Meantime, as in his own camp hope revived, the army at the base had had word that he was dead. A reassurance was sent, but disbelieved; the men took for granted that news so appalling would be concealed by the high command. They expected not only a general Indian rising, but, being Macedonians, an immediate internecine struggle for power. We hear nothing, however, of any rivalry being renewed between Craterus and Hephaestion; he must have been too grief-stricken to care. All this could not long be kept from Alexander; who at once decided that if nothing but his physical presence would convince the army, the army would have to see him. With a week-old unhealed wound into his lung, he had himself carried to the river, about ten miles, to make the journey by water. Going upstream, the heave of the oars must have jarred him; but in a few days he was there. Nearchus described the scene.
As soon as the ship bearing the King began to near the camp, he ordered the awning to be furled from the stern, so that all could see him. Even then the men doubted, thinking Alexander’s corpse was being brought there; till at last, when the ship had moored [his sense of theatre had not deserted him] he raised his hand to the crowd; and they cried aloud, some holding up their hands to heaven, some towards Alexander; and uncontrollable tears were shed in their astonished joy. Some of the bodyguard brought him a litter as he was being carried off the ship; but he ordered a horse to be fetched him. And when he mounted it, and everyone saw him, the whole army clapped their hands repeatedly, and the banks and river-glades threw back the sound. Then when Alexander was near his tent he got off his horse, so that the army could see him walking. They all ran to him from every side, some touching his hands, some his knees, some his clothing; others just looked from near by and blessed him as he went; some threw garlands on him, of whatever Indian flowers were then in bloom.
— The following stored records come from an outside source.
(** The delayed failure of a transition function, with the state in which
    [state_machine_event] returns: the one [lock_give] leaves. *)
Lemma event_function_failure event event_data flags s s0 f c status tr w :
  SM_TRANSITION (machine s) = function f c →
  lock_take E flags s = Ret STATE_MACHINE_SUCCESS s0 →
  event < SM_MAX_EVENT (machine s) →
  SM_CURRENT_STATE (machine s) < SM_MAX_STATE (machine s) →
  run_transition_function E f (SM_CURRENT_STATE (machine s)) event
    (SM_DATA (machine s)) (world s0) = (status, tr, w) →
  status ≠ STATE_MACHINE_SUCCESS →
  ∃ s' cs,
    lock_give E
      {| machine := machine s; world := w;
         calls := calls s0 ++
           [call_transition_function f (SM_CURRENT_STATE (machine s)) event
              (SM_DATA (machine s))] |} = Ret () s'
    ∧ machine s' = machine s
    ∧ state_machine_event E event event_data flags s = Ret status s'
    ∧ calls_since s s' cs
    ∧ Forall (λ c, is_call_callback c = false ∧ is_call_cleanup c = false) cs.
Proof.
  intros Hf Hl He Hc Hr Hs.
  apply lock_take_inv in Hl as Hm.
  destruct Hm as (Hm & Hcons & _ & l0 & Hl0 & Hl0').
  set (sr := {| machine := machine s; world := w;
                calls := calls s0 ++
                  [call_transition_function f (SM_CURRENT_STATE (machine s))
                     event (SM_DATA (machine s))] |}).
  destruct (lock_give_consistent sr Hcons) as (s' & lg & Hg & Hmg & Hlg & Hlg').
  exists s', (l0 ++ [call_transition_function f (SM_CURRENT_STATE (machine s))
                       event (SM_DATA (machine s))] ++ lg).
  split_and!; [done|done| | |].
  - apply (event_resolution_failed _ _ _ _
      {| l_ret := status; l_transition := tr;
         l_current_state := SM_CURRENT_STATE (machine s);
         l_previous_state := SM_MAX_STATE (machine s);
         l_data := SM_DATA (machine s) |}); [|done].
    exists s0, sr, sr. simpl. split_and!; try done.
    + rewrite (resolve_function _ _ _ _ _ _ f c status tr w); [|by rewrite Hm|done].
      by rewrite Hm.
    + by apply apply_transition_failure.
  - unfold calls_since in *. rewrite Hlg. simpl. rewrite Hl0.
    by rewrite <- !app_assoc.
  - rewrite !Forall_app. split_and!.
    + eapply Forall_impl; [by apply lock_calls_only|]. by intros ? (? & ? & ?).
    + by repeat constructor.
    + eapply Forall_impl; [by apply lock_calls_only|]. by intros ? (? & ? & ?).
Qed.

(** ** Nonblocking acquisition *)

(** C6.  A dispatch with [STATE_MACHINE_NONBLOCK] set on a machine with
    locking enabled, whose [try_take] fails, returns
    [STATE_MACHINE_WOULD_BLOCK]; the machine, and with it [current_state], is
    unchanged, and the only call into embedder code is that [try_take]: no
    transition function, callback or cleanup function is invoked. *)
Theorem event_nonblock_would_block event event_data flags s w :
  locking_enabled (SM_LOCK (machine s)) →
  N.land flags STATE_MACHINE_NONBLOCK ≠ 0 →
  run_try_take E (try_take (SM_LOCK (machine s))) (machine s) (world s)
    = (false, w) →
  ∃ s',
    state_machine_event E event event_data flags s
      = Ret STATE_MACHINE_WOULD_BLOCK s'
    ∧ SM_CURRENT_STATE (machine s') = SM_CURRENT_STATE (machine s)
    ∧ machine s' = machine s
    ∧ calls_since s s' [call_try_take (try_take (SM_LOCK (machine s)))]
    ∧ ∀ cs, calls_since s s' cs →
        Forall (λ c, is_call_transition_function c = false
                     ∧ is_call_callback c = false
                     ∧ is_call_cleanup c = false) cs.
Proof.
  intros He Hf Hr. eexists. split.
  - apply event_would_block; [|done].
    by rewrite (lock_take_nonblocking _ _ _ _ He Hf Hr).
  - split_and!; [done..|].
    intros cs Hcs.
    rewrite (calls_since_inj _ _ _
               [call_try_take (try_take (SM_LOCK (machine s)))] Hcs); [|done].
    by repeat constructor.
Qed.

(** C8.  [state_machine_current_state], on a machine whose locking
    definition is consistent: if the nonblocking acquisition fails it returns
    [STATE_MACHINE_WOULD_BLOCK] and the cell [*state] keeps its content;
    otherwise it returns [STATE_MACHINE_SUCCESS] and [*state] holds the
    machine's [current_state].  The machine is unchanged either way. *)
Theorem current_state_result state flags s :
  locking_definition_consistent (SM_LOCK (machine s)) = true →
  ∃ s',
    state_machine_current_state E state flags s =
      Ret (if nonblocking_take_fails E flags s
           then (STATE_MACHINE_WOULD_BLOCK, state)
           else (STATE_MACHINE_SUCCESS, SM_CURRENT_STATE (machine s))) s'
    ∧ machine s' = machine s.
Proof.
  intros Hc. unfold state_machine_current_state, nonblocking_take_fails.
  unfold mbind, M_bind.
  apply locking_consistent_cases in Hc as Hcase. destruct Hcase as [Ha|He].
  - rewrite (lock_take_unlocked flags s Ha), (use_locking_absent _ Ha). simpl.
    rewrite (lock_give_unlocked s Ha). by exists s.
  - rewrite (use_locking_enabled _ He). simpl.
    destruct (N.eqb_spec (N.land flags STATE_MACHINE_NONBLOCK) 0) as [Hf|Hf];
      simpl.
    + rewrite (lock_take_blocking flags s He Hf). simpl.
      rewrite lock_give_locked by done. by eexists.
    + destruct (run_try_take E (try_take (SM_LOCK (machine s))) (machine s)
                  (world s)) as [taken w] eqn:Hr.
      rewrite (lock_take_nonblocking flags s _ _ He Hf Hr).
      destruct taken; simpl; [|by eexists].
      rewrite lock_give_locked by done. by eexists.
Qed.

(** ** Failure of the transition function *)

(** C5.  A dispatch on a Function-strategy machine that reaches the
    transition function (lock acquired, event and state in range), and whose
    transition function returns a nonzero status, returns that status;
    neither [on_enter] nor [on_undefined_transition] nor the cleanup function
    is among the calls it makes, and the machine is unchanged. *)
Theorem event_propagates_resolver_failure
  event event_data flags s s0 f c status tr w :
  SM_TRANSITION (machine s) = function f c →
  lock_take E flags s = Ret STATE_MACHINE_SUCCESS s0 →
  event < SM_MAX_EVENT (machine s) →
  SM_CURRENT_STATE (machine s) < SM_MAX_STATE (machine s) →
  run_transition_function E f (SM_CURRENT_STATE (machine s)) event
    (SM_DATA (machine s)) (world s0) = (status, tr, w) →
  status ≠ STATE_MACHINE_SUCCESS →
  ∃ s' cs,
    state_machine_event E event event_data flags s = Ret status s'
    ∧ machine s' = machine s
    ∧ calls_since s s' cs
    ∧ Forall (λ c, is_call_callback c = false ∧ is_call_cleanup c = false) cs.
Proof.
  intros Hf Hl He Hc Hr Hs.
  destruct (event_function_failure event event_data flags s s0 f c status tr w)
    as (s' & cs & _ & ? & ? & ? & ?); eauto 10.
Qed.

(** ** What a returning dispatch leaves behind *)

Lemma invoke_cleanup_inv l s r s' :
  invoke_cleanup E l s = Ret r s' →
  machine s' = machine s
  ∧ match SM_TRANSITION (machine s) with
    | table _ => r = l_ret l ∧ s' = s
    | function _ cleanup =>
        if cleanup =? NULL then r = l_ret l ∧ s' = s
        else ∃ p, l_transition l = Some p
                  ∧ run_cleanup E cleanup (l_data l) p (world s) = (r, world s')
                  ∧ calls_since s s' [call_cleanup cleanup (l_data l) p]
    end.
Proof.
  destruct (SM_TRANSITION (machine s)) as [tbl|f c] eqn:Ht.
  - rewrite (invoke_cleanup_table _ _ _ Ht). by intros [= <- <-].
  - destruct (N.eqb_spec c NULL) as [->|Hc].
    + rewrite (invoke_cleanup_null _ _ _ Ht). by intros [= <- <-].
    + destruct (l_transition l) as [p|] eqn:Hp.
      * destruct (run_cleanup E c (l_data l) p (world s)) as [r' w] eqn:Hr.
        rewrite (invoke_cleanup_function _ _ _ _ _ _ _ Ht Hc Hp Hr).
        intros [= <- <-]. split; [done|]. by exists p.
      * unfold invoke_cleanup. unfold_monad. rewrite Ht, Hp.
        by apply N.eqb_neq in Hc as ->.
Qed.

Lemma set_current_state_id sm : set_current_state (SM_CURRENT_STATE sm) sm = sm.
Proof. by destruct sm. Qed.

Lemma set_current_state_same_configuration v sm :
  same_configuration sm (set_current_state v sm).
Proof. done. Qed.

Lemma same_configuration_refl sm : same_configuration sm sm.
Proof. done. Qed.

Lemma same_configuration_trans sm1 sm2 sm3 :
  same_configuration sm1 sm2 → same_configuration sm2 sm3 →
  same_configuration sm1 sm3.
Proof. unfold same_configuration. intros (?&?&?&?&?) (?&?&?&?&?). split_and!; congruence. Qed.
Physically it must have half-killed him; emotionally it must have been meat and drink. However, he had given them the fright of their lives; and, not unreasonably, the officers reproached him. His part was taken by a rustic Boeotian subaltern, who said in the broad speech of his people that deeds are the measure of a man. Alexander expressed his gratitude; but a more solid comfort was the unconditional surrender of all the Mallians, whether from awe of his valour or terror of his men. Their powerful neighbours, the Oxydracae, against whom he had not struck a blow, surrendered also. No doubt he gave impressive audiences, seated, to envoys unaware that he was as weak as a child and coughing blood at every effort. The relative cool of winter helped his long convalescence. He never relaxed control of the campaign. As soon as he could be moved, he continued his progress down river, along the way receiving embassies from his new lands, with princely gifts of every kind from pearls to hand-reared tame tigers.
He had also a visit from his father-in-law, Oxyartes. Some homesick troops of the Bactrian Alexandrias had tried to desert on the rumour of the King’s death; but probably the real motive was to learn if his daughter was pregnant yet. Since leaving Taxila, with one brief interval Alexander had been at war in conditions which could not have admitted of taking her along; and since his wound he would scarcely yet be ready for an active sex life. He extended Oxyartes’ satrapy to the edge of the Hindu Kush, with nominal rule over the still unsubdued lands down river. His garrisons would of course be Macedonian commanded. He could hardly have been installed much further away from court. Alexander may already have had thoughts of a second, more royal marriage.